Xuxa ataca de Indiana Jones em novo filme

Xuxa e o Tesouro da Cidade Perdida, que estréia hoje em salas de todo o Brasil, é o oitavo filme de Xuxa produzido por Diler Trindade. Nos sete anteriores, Xuxa obteve 20 milhões de espectadores - o que dá uma média de quase 3 milhões por filme. "Esperamos superar os dois milhões de espectadores atingidos no último filme, Xuxa em Abracadabra", comenta Trindade, produtor que não desgrudou da loira desde o sucesso de Super Xuxa Contra o Baixo Astral, em 1988. Xuxa visa, agora, talvez não aos baixinhos, mas à fatia infanto-juvenil, daí a ênfase na aventura. Você pode pensar num Indiana Jones, mas, até pelo título, a influência é o Allan Quatermain de A Cidade do Ouro Perdido, que já era um clone (pobre) do herói de Steven Spielberg. A mensagem do filme é a defesa da biodiversidade, com ataques à cobiça dos americanos em relação à Amazônia. Cheio de celebridades globais no elenco - como Paulo Vilhena, Juliana Knust, Marcos Pasquim e Luiz Carlos Tourinho - o filme conta a história de Bárbara (Xuxa), uma bióloga tímida que comanda uma turma a caminho de Igdrasil, cidade subterrânea e lendária, povoada por descendentes de vikings. O nome vem de uma mitologia nórdica, que significa "árvore da vida" e o filme, dizem os produtores, é inspirado na peça de Shakespeare, Sonhos de uma Noite de Verão.

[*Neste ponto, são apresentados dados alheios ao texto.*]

(* ===== verification/CoordinatorSpec.v ===== *)
(** * Properties of the coordinators

    The hybrid search ends, all groups agree on the length of the hit, and every
    block that a layer will read after the hit carries the content of its
    position. *)
From S2P Require Import Prelude FreeQueue Request Hashing HashingLemmas BlockPool BlockPoolLemmas Samples.
From S2P Require Import SingleType SingleTypeLemmas CacheHit CacheHitLemmas Coordinator CoordinatorLemmas HybridHit.
From S2P Require Import KVManager KVManagerLemmas KVManagerSpec.
From Stdlib Require Import Strings.Byte.
Local Open Scope Z_scope.

(** The result for a group: [H] tokens, the read blocks carried. *)
Definition group_hit (c : Coordinator) (block_hashes : list bytes) (hit : list (list ref)) (H : Z) (g : attention_group) : Prop :=
  exists hs rows, hashes_for block_hashes (hash_block_size (block_pool c)) g.1 = Ok hs
    /\ Z.of_nat (length rows) * spec_block_size g.1 = H
    /\ (forall j id, g.2 !! j = Some id -> hit !! Z.to_nat id = Some ((fun row : list ref => row !!! j) <$> rows))
    /\ valid_rows (block_pool c) g.2 hs g.1 rows.

Lemma full_reads s bs H i : is_full_spec s = true -> reads (spec_kind s) bs H i.
Proof. unfold is_full_spec, reads. by destruct (spec_kind s). Qed.

Lemma valid_all p gids hs s rows :
  (if is_full_spec s then forall i row, rows !! i = Some row -> carried_at p gids hs i row else valid_rows p gids hs s rows) ->
  valid_rows p gids hs s rows.
Proof. destruct (is_full_spec s); [|done]. intros H i row Hi _. by apply H. Qed.

Lemma group_ok_hit c block_hashes bg g H : group_ok c block_hashes bg g H -> group_hit c block_hashes (default [] <$> bg) H g.
Proof.
  intros (hs & rows & Hhs & Hst & Hlen & Hval). exists hs, rows. split_and!; [done|done| |by apply valid_all].
  intros j id Hj. by rewrite list_lookup_fmap, (Hst j id Hj).
Qed.

Lemma truncated_hit c block_hashes al maxlen ng bg g n0 H :
  group_wf c al maxlen block_hashes ng g -> is_full_spec g.1 = true -> group_ok c block_hashes bg g n0 ->
  0 <= H <= n0 -> H mod al = 0 -> 0 < al ->
  group_ok c block_hashes (truncate_groups g.2 (H / spec_block_size g.1) bg) g H.
Proof.
  intros [_ Hnd Hr (Hbs & [q Hq] & _) _] Hf (hs & rows & Hhs & Hst & Hlen & Hval) HH Hm Hal.
  apply Z.mod_divide in Hm as [d Hd]; [|lia].
  assert (HdH : H / spec_block_size g.1 * spec_block_size g.1 = H).
  { rewrite Hd, Hq, Z.mul_assoc. by rewrite Z.div_mul by lia. }
  assert (H0 : 0 <= H / spec_block_size g.1) by (apply Z.div_pos; lia).
  rewrite <-(Z2Nat.id _ H0). set (n := Z.to_nat (H / spec_block_size g.1)) in *.
  exists hs, (take n rows). split_and!; [done| | |].
  - apply truncate_groups_stored; [done| |done]. eapply Forall_impl; [exact Hr|]. simpl. lia.
  - rewrite length_take, Nat.min_l; [lia|]. nia.
  - rewrite Hf in *. intros i row [Hi _]%lookup_take_Some. by apply Hval.
Qed.

(** C32: the hybrid search returns if only the first attention group may be full
    attention (the code assumes it: see [second_full_group_not_truncated]) and the
    search of every group is supported ([searchable]: block sizes that divide the
    alignment; no sliding window with EAGLE whose block size is not the alignment, see
    [eagle_realign_loses_window]; chunked attention without EAGLE, in whole blocks; no
    cross-attention), with a hash for every block of the requested length.  The length
    [H] of the hit is at most the requested length and a multiple of the alignment; the
    hit of every group is exactly [H] tokens long, and in every group the blocks that
    the layers read when they resume after [H] tokens carry the hashes of their
    positions. *)
Theorem hybrid_hit_sound c fl own al maxlen block_hashes g0 gs :
  let ng := length (kv_cache_groups (kv_cache_config c)) in
  pool_inv (block_pool c) fl own -> 0 < al -> Z.of_nat ng < 2 ^ 32 -> 0 <= maxlen ->
  group_wf c al maxlen block_hashes ng g0 ->
  Forall (fun g => group_wf c al maxlen block_hashes ng g /\ is_full_spec g.1 = false) gs ->
  NoDup ((g0 :: gs) ≫= snd) -> gs <> [] ->
  exists hit H, hybrid_hit c (g0 :: gs) al block_hashes maxlen = Ok (hit, H)
    /\ 0 <= H <= maxlen /\ H mod al = 0 /\ length hit = ng
    /\ forall g, g ∈ g0 :: gs -> group_hit c block_hashes hit H g.
Proof.
  intros ng [Hc _] Hal Hng Hml Hw0 Hgs Hnd Hne.
  set (simple := (zlen (g0 :: gs) =? 2) && is_full_spec g0.1).
  destruct (hit_loop_agrees c fl own al maxlen block_hashes ng Hc Hal Hng g0 gs Hw0 Hgs Hnd Hne simple
    (S (Z.to_nat (maxlen + 1))) maxlen (replicate ng None)) as (H & bg & Hloop & HH & Hm & Hlen & Hall & H0).
  - unfold simple. rewrite andb_true_iff, zlen_cons. unfold zlen. intros [? ?]. split; [lia|done].
  - lia.
  - lia.
  - by rewrite length_replicate.
  - intros Hf. left. intros i Hi. apply lookup_replicate_2.
    pose proof (gw_range _ _ _ _ _ _ Hw0) as Hr. rewrite Forall_forall in Hr. specialize (Hr _ Hi). simpl in Hr. lia.
  - unfold hybrid_hit. assert (E0 : py_get (g0 :: gs) 0 = Ok g0) by done. unfold mbind, res_bind. rewrite E0.
    fold simple. fold ng. rewrite Hloop. eexists _, H. split; [done|].
    rewrite bind_cons in Hnd. apply NoDup_app in Hnd as (_ & Hdis & _).
    assert (Hpos : Forall (fun id => 0 <= id) g0.2).
    { eapply Forall_impl; [apply (gw_range _ _ _ _ _ _ Hw0)|]. simpl. lia. }
    destruct (is_full_spec g0.1) eqn:Ef; (split_and!; [lia|lia|done| |]).
    + by rewrite length_fmap, truncate_groups_length.
    + intros g [->|Hg]%elem_of_cons; apply group_ok_hit.
      * destruct H0 as (n0 & Hle & Hok). eapply truncated_hit; [done|done|exact Hok|lia|done|done].
      * eapply (group_ok_frame c al maxlen block_hashes ng bg); [|intros i Hi|by apply Hall].
        -- rewrite Forall_forall in Hgs. by apply Hgs.
        -- apply truncate_groups_frame; [done|]. intros Hin. apply (Hdis _ Hin).
           apply list_elem_of_bind. by exists g.
    + by rewrite length_fmap.
    + intros g [->|Hg]%elem_of_cons; apply group_ok_hit; [done|by apply Hall].
Qed.

Lemma sample_group_wf g :
  g ∈ [(mkSpec 2 FullAttention 0, [0]); (mkSpec 2 (SlidingWindow 3) 0, [1])] ->
  group_wf (coordinator sample_kv_cached) 2 6 sample_hashes 2 g.
Proof.
  intros Hg. apply list_elem_of_In in Hg. destruct Hg as [<-|[<-|[]]]; (split;
    [discriminate|apply NoDup_singleton|repeat constructor; vm_compute; congruence
    |split; [vm_compute; reflexivity|split; [by exists 1|vm_compute; tauto]]
    |exists sample_hashes; split; [vm_compute; reflexivity|vm_compute; lia]]).
Qed.

Lemma hybrid_hit_sound_witness :
  exists hit, hybrid_hit (coordinator sample_kv_cached)
      [(mkSpec 2 FullAttention 0, [0]); (mkSpec 2 (SlidingWindow 3) 0, [1])] 2 sample_hashes 6 = Ok (hit, 4).
Proof.
  destruct sample_kv_cached_inv as (fl & own & [Hp _ _]).
  destruct (hybrid_hit_sound (coordinator sample_kv_cached) fl own 2 6 sample_hashes
    (mkSpec 2 FullAttention 0, [0]) [(mkSpec 2 (SlidingWindow 3) 0, [1])] Hp) as (hit & H & Hr & _).
  - lia.
  - vm_compute. reflexivity.
  - lia.
  - apply sample_group_wf. by left.
  - constructor; [|constructor]. split; [apply sample_group_wf; right; by left|reflexivity].
  - apply (bool_decide_unpack _). reflexivity.
  - discriminate.
  - exists hit. assert (E : hybrid_hit (coordinator sample_kv_cached)
      [(mkSpec 2 FullAttention 0, [0]); (mkSpec 2 (SlidingWindow 3) 0, [1])] 2 sample_hashes 6
      = Ok ([[Blk 1; Blk 2]; [Blk 0; Blk 4]], 4)) by (vm_compute; reflexivity).
    rewrite E in Hr |- *. injection Hr as <- <-. reflexivity.
Defined.

(** ** Two full-attention groups *)

(** Three attention groups, two of them full attention; a request of six tokens
    was cached, then the third block of the sliding-window group was evicted. *)
Definition three_groups_hit : option (list nat * Z) :=
  k ← ten_blocks [mkSpec 2 FullAttention 0; mkSpec 2 FullAttention 1; mkSpec 2 (SlidingWindow 3) 0] ;
  let run := allocate_slots false toy_sha256 other_request 6 0 None 0 0 false 0 ;;
             kv_evict_blocks false [9] in
  match run k with
  | (Ok _, k') =>
      match coord_find_longest_cache_hit (coordinator k') [[x02]; [x03]; [x04]] 6 with
      | Ok (hit, H) => Some (length <$> hit, H)
      | Err _ => None
      end
  | _ => None
  end.

(** The assumption of [hybrid_hit_sound] is needed.  Only the first full
    attention group is cut to the final length: with a second one, its hit of
    three blocks is returned together with a hit length of two. *)
Theorem second_full_group_not_truncated : three_groups_hit = Some ([2; 3; 2]%nat, 4).
Proof. vm_compute. reflexivity. Qed.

O que interessa mesmo é mostrar Bárbara enfrentando os desafios da natureza para chegar a tempo na cidade e salvar a vida de uma criança, que vem a ser a reencarnação de Blomma, uma deusa viking. Sobre críticas feitas aos seus filmes, ela rebate. "Se meus filmes são blockbusters porque são vistos por muita gente, então quero continuar fazendo isso. Não quero fazer filme elogiado (pela crítica) mas que ninguém queira rever", comenta a loira.